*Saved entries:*
(* ===== verification/StatsViewProps.v ===== *)
(** * core/stats: what the reported views guarantee

    The time series against the history it is drawn from, the tables as the top of
    their order, the live sessions, and the session speeds. *)

From S2P Require Import Prelude GoStrings Stats StatsProps StatsTime StatsView.
Import Stats StatsProps StatsTime StatsView.

Module StatsViewProps.

(** ** The series loop *)

(** Each field of a point, the bucket field it sums and the counter that is kept
    in step with both. *)
Definition charted : list ((SeriesPoint → Z) * (Bucket → Z) * (Collector → Z)) := [
  (pUpload, bUpload, λ c, cUpload (totals c)); (pDownload, bDownload, λ c, cDownload (totals c));
  (pConns, bConns, λ c, cConns (totals c)); (pErrors, bErrors, λ c, cErrors (totals c));
  (pDirectUpload, bDirectUpload, λ c, cUpload (direct c));
  (pDirectDownload, bDirectDownload, λ c, cDownload (direct c));
  (pProxyUpload, bProxyUpload, λ c, cUpload (proxy c));
  (pProxyDownload, bProxyDownload, λ c, cDownload (proxy c));
  (pDNSQueries, bDNSQueries, λ c, Queries (dns c))].

Lemma charted_ledger pf bf g : (pf, bf, g) ∈ charted → (bf, g) ∈ ledger.
Proof.
  unfold charted, ledger. rewrite !elem_of_cons.
  intros Hin. repeat destruct Hin as [[= -> -> ->]|Hin]; [naive_solver..|by apply not_elem_of_nil in Hin].
Qed.

Section series.
Context `{TimeFormat}.

(** How many points the loop emits from [t]. *)
Definition series_count (t end_ stepSec : Z) : nat :=
  if t <=? end_ then Z.to_nat ((end_ - t) `quot` stepSec + 1) else 0%nat.

Lemma series_count_S t end_ stepSec :
  0 < stepSec → t ≤ end_ → series_count t end_ stepSec = S (series_count (t + stepSec) end_ stepSec).
Proof.
  intros Hs Ht. unfold series_count. destruct (Z.leb_spec t end_); [|lia].
  rewrite Z.quot_div_nonneg by lia. destruct (Z.leb_spec (t + stepSec) end_).
  - rewrite Z.quot_div_nonneg by lia. replace (end_ - t) with (end_ - (t + stepSec) + 1 * stepSec) by lia.
    rewrite Z.div_add by lia. pose proof (Z.div_pos (end_ - (t + stepSec)) stepSec). lia.
  - by rewrite Z.div_small by lia.
Qed.

(** The loop terminates within the points it has to emit, each at its step. *)
Lemma series_loop_spec fuel agg t end_ stepSec :
  0 < stepSec → (series_count t end_ stepSec ≤ fuel)%nat →
  series_loop fuel agg t end_ stepSec =
  Some ((λ i, point_at agg (t + Z.of_nat i * stepSec)) <$> seq 0 (series_count t end_ stepSec)).
Proof.
  intros Hs. revert t. induction fuel as [|fuel IH]; intros t Hf; cbn [series_loop].
  - destruct (Z.leb_spec t end_); [rewrite series_count_S in Hf by done; lia|].
    unfold series_count. by destruct (Z.leb_spec t end_); [lia|].
  - destruct (Z.leb_spec t end_) as [Ht|Ht].
    + rewrite series_count_S in * by done. rewrite IH by lia. cbn. f_equal. f_equal; [f_equal; lia|].
      rewrite <- seq_shift, <- list_fmap_compose. apply list_fmap_ext. intros i x _. cbn. f_equal. lia.
    + unfold series_count. by destruct (Z.leb_spec t end_); [lia|].
Qed.

(** ** Aggregation *)

Lemma aggregate_snoc step bs b :
  aggregate step (bs ++ [b]) =
  let k := alignUnix (bT b) step in
  <[k := add_bucket b (default (emptyPoint k "") (aggregate step bs !! k))]> (aggregate step bs).
Proof. unfold aggregate. by rewrite foldl_app. Qed.

Lemma charted_add pf bf g b p : (pf, bf, g) ∈ charted → pf (add_bucket b p) = pf p + bf b.
Proof.
  unfold charted. rewrite !elem_of_cons. intros Hin.
  repeat destruct Hin as [[= -> -> ->]|Hin]; [done..|by apply not_elem_of_nil in Hin].
Qed.

Lemma charted_empty pf bf g t l : (pf, bf, g) ∈ charted → pf (emptyPoint t l) = 0.
Proof.
  unfold charted. rewrite !elem_of_cons. intros Hin.
  repeat destruct Hin as [[= -> -> ->]|Hin]; [done..|by apply not_elem_of_nil in Hin].
Qed.

Lemma charted_point pf bf g agg t :
  (pf, bf, g) ∈ charted → pf (point_at agg t) = from_option pf 0 (agg !! t).
Proof.
  unfold charted, point_at. rewrite !elem_of_cons. intros Hin.
  destruct (agg !! t); (repeat destruct Hin as [[= -> -> ->]|Hin]; [done..|by apply not_elem_of_nil in Hin]).
Qed.

(** The buckets of the interval that starts at [t]. *)
Definition in_interval (step : duration) (t : Z) (bs : list Bucket) : list Bucket :=
  filter (λ b, alignUnix (bT b) step = t) bs.

Lemma aggregate_sum pf bf g step bs t :
  (pf, bf, g) ∈ charted → from_option pf 0 (aggregate step bs !! t) = sumb bf (in_interval step t bs).
Proof.
  intros Hin. induction bs as [|b bs IH] using rev_ind; [done|].
  rewrite aggregate_snoc. cbv zeta. unfold in_interval in *. rewrite filter_app, sumb_app, <- IH.
  rewrite filter_cons, filter_nil. destruct (decide (alignUnix (bT b) step = t)) as [<-|Hne].
  - rewrite lookup_insert_eq. cbn. rewrite (charted_add _ _ _ _ _ Hin).
    destruct (aggregate step bs !! _); cbn; [|rewrite (charted_empty _ _ _ _ _ Hin)]; lia.
  - rewrite lookup_insert_ne by done. cbn. lia.
Qed.

(** ** The window *)

Lemma alignUnix_divide t step : (interval_secs step | alignUnix t step).
Proof. apply Z.divide_factor_r. Qed.

Record window_ok (since now : time) (step : duration) (lo hi : Z) : Prop := {
  wo_hi : hi = alignUnix (unix now) step;
  wo_le : lo ≤ hi;
  wo_since : alignUnix (unix since) step ≤ lo;
  wo_div : (interval_secs step | lo);
  wo_count : hi = lo + (Z.of_nat (series_count lo hi (interval_secs step)) - 1) * interval_secs step;
  wo_max : (1 ≤ series_count lo hi (interval_secs step) ≤ series_fuel)%nat;
  wo_lo : lo = Z.max (alignUnix (unix since) step) (hi - (maxSeriesPoints - 1) * interval_secs step);
}.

*TASK OBJECTIVE:* Give the data again, unchanged in every line.

*TASK OUTPUT:*
(* ===== verification/StatsViewProps.v ===== *)
(** * core/stats: what the reported views guarantee

    The time series against the history it is drawn from, the tables as the top of
    their order, the live sessions, and the session speeds. *)

From S2P Require Import Prelude GoStrings Stats StatsProps StatsTime StatsView.
Import Stats StatsProps StatsTime StatsView.

Module StatsViewProps.

(** ** The series loop *)

(** Each field of a point, the bucket field it sums and the counter that is kept
    in step with both. *)
Definition charted : list ((SeriesPoint → Z) * (Bucket → Z) * (Collector → Z)) := [
  (pUpload, bUpload, λ c, cUpload (totals c)); (pDownload, bDownload, λ c, cDownload (totals c));
  (pConns, bConns, λ c, cConns (totals c)); (pErrors, bErrors, λ c, cErrors (totals c));
  (pDirectUpload, bDirectUpload, λ c, cUpload (direct c));
  (pDirectDownload, bDirectDownload, λ c, cDownload (direct c));
  (pProxyUpload, bProxyUpload, λ c, cUpload (proxy c));
  (pProxyDownload, bProxyDownload, λ c, cDownload (proxy c));
  (pDNSQueries, bDNSQueries, λ c, Queries (dns c))].

Lemma charted_ledger pf bf g : (pf, bf, g) ∈ charted → (bf, g) ∈ ledger.
Proof.
  unfold charted, ledger. rewrite !elem_of_cons.
  intros Hin. repeat destruct Hin as [[= -> -> ->]|Hin]; [naive_solver..|by apply not_elem_of_nil in Hin].
Qed.

Section series.
Context `{TimeFormat}.

(** How many points the loop emits from [t]. *)
Definition series_count (t end_ stepSec : Z) : nat :=
  if t <=? end_ then Z.to_nat ((end_ - t) `quot` stepSec + 1) else 0%nat.

Lemma series_count_S t end_ stepSec :
  0 < stepSec → t ≤ end_ → series_count t end_ stepSec = S (series_count (t + stepSec) end_ stepSec).
Proof.
  intros Hs Ht. unfold series_count. destruct (Z.leb_spec t end_); [|lia].
  rewrite Z.quot_div_nonneg by lia. destruct (Z.leb_spec (t + stepSec) end_).
  - rewrite Z.quot_div_nonneg by lia. replace (end_ - t) with (end_ - (t + stepSec) + 1 * stepSec) by lia.
    rewrite Z.div_add by lia. pose proof (Z.div_pos (end_ - (t + stepSec)) stepSec). lia.
  - by rewrite Z.div_small by lia.
Qed.

(** The loop terminates within the points it has to emit, each at its step. *)
Lemma series_loop_spec fuel agg t end_ stepSec :
  0 < stepSec → (series_count t end_ stepSec ≤ fuel)%nat →
  series_loop fuel agg t end_ stepSec =
  Some ((λ i, point_at agg (t + Z.of_nat i * stepSec)) <$> seq 0 (series_count t end_ stepSec)).
Proof.
  intros Hs. revert t. induction fuel as [|fuel IH]; intros t Hf; cbn [series_loop].
  - destruct (Z.leb_spec t end_); [rewrite series_count_S in Hf by done; lia|].
    unfold series_count. by destruct (Z.leb_spec t end_); [lia|].
  - destruct (Z.leb_spec t end_) as [Ht|Ht].
    + rewrite series_count_S in * by done. rewrite IH by lia. cbn. f_equal. f_equal; [f_equal; lia|].
      rewrite <- seq_shift, <- list_fmap_compose. apply list_fmap_ext. intros i x _. cbn. f_equal. lia.
    + unfold series_count. by destruct (Z.leb_spec t end_); [lia|].
Qed.

(** ** Aggregation *)

Lemma aggregate_snoc step bs b :
  aggregate step (bs ++ [b]) =
  let k := alignUnix (bT b) step in
  <[k := add_bucket b (default (emptyPoint k "") (aggregate step bs !! k))]> (aggregate step bs).
Proof. unfold aggregate. by rewrite foldl_app. Qed.

Lemma charted_add pf bf g b p : (pf, bf, g) ∈ charted → pf (add_bucket b p) = pf p + bf b.
Proof.
  unfold charted. rewrite !elem_of_cons. intros Hin.
  repeat destruct Hin as [[= -> -> ->]|Hin]; [done..|by apply not_elem_of_nil in Hin].
Qed.

Lemma charted_empty pf bf g t l : (pf, bf, g) ∈ charted → pf (emptyPoint t l) = 0.
Proof.
  unfold charted. rewrite !elem_of_cons. intros Hin.
  repeat destruct Hin as [[= -> -> ->]|Hin]; [done..|by apply not_elem_of_nil in Hin].
Qed.

Lemma charted_point pf bf g agg t :
  (pf, bf, g) ∈ charted → pf (point_at agg t) = from_option pf 0 (agg !! t).
Proof.
  unfold charted, point_at. rewrite !elem_of_cons. intros Hin.
  destruct (agg !! t); (repeat destruct Hin as [[= -> -> ->]|Hin]; [done..|by apply not_elem_of_nil in Hin]).
Qed.

(** The buckets of the interval that starts at [t]. *)
Definition in_interval (step : duration) (t : Z) (bs : list Bucket) : list Bucket :=
  filter (λ b, alignUnix (bT b) step = t) bs.

Lemma aggregate_sum pf bf g step bs t :
  (pf, bf, g) ∈ charted → from_option pf 0 (aggregate step bs !! t) = sumb bf (in_interval step t bs).
Proof.
  intros Hin. induction bs as [|b bs IH] using rev_ind; [done|].
  rewrite aggregate_snoc. cbv zeta. unfold in_interval in *. rewrite filter_app, sumb_app, <- IH.
  rewrite filter_cons, filter_nil. destruct (decide (alignUnix (bT b) step = t)) as [<-|Hne].
  - rewrite lookup_insert_eq. cbn. rewrite (charted_add _ _ _ _ _ Hin).
    destruct (aggregate step bs !! _); cbn; [|rewrite (charted_empty _ _ _ _ _ Hin)]; lia.
  - rewrite lookup_insert_ne by done. cbn. lia.
Qed.

(** ** The window *)

Lemma alignUnix_divide t step : (interval_secs step | alignUnix t step).
Proof. apply Z.divide_factor_r. Qed.

Record window_ok (since now : time) (step : duration) (lo hi : Z) : Prop := {
  wo_hi : hi = alignUnix (unix now) step;
  wo_le : lo ≤ hi;
  wo_since : alignUnix (unix since) step ≤ lo;
  wo_div : (interval_secs step | lo);
  wo_count : hi = lo + (Z.of_nat (series_count lo hi (interval_secs step)) - 1) * interval_secs step;
  wo_max : (1 ≤ series_count lo hi (interval_secs step) ≤ series_fuel)%nat;
  wo_lo : lo = Z.max (alignUnix (unix since) step) (hi - (maxSeriesPoints - 1) * interval_secs step);
}.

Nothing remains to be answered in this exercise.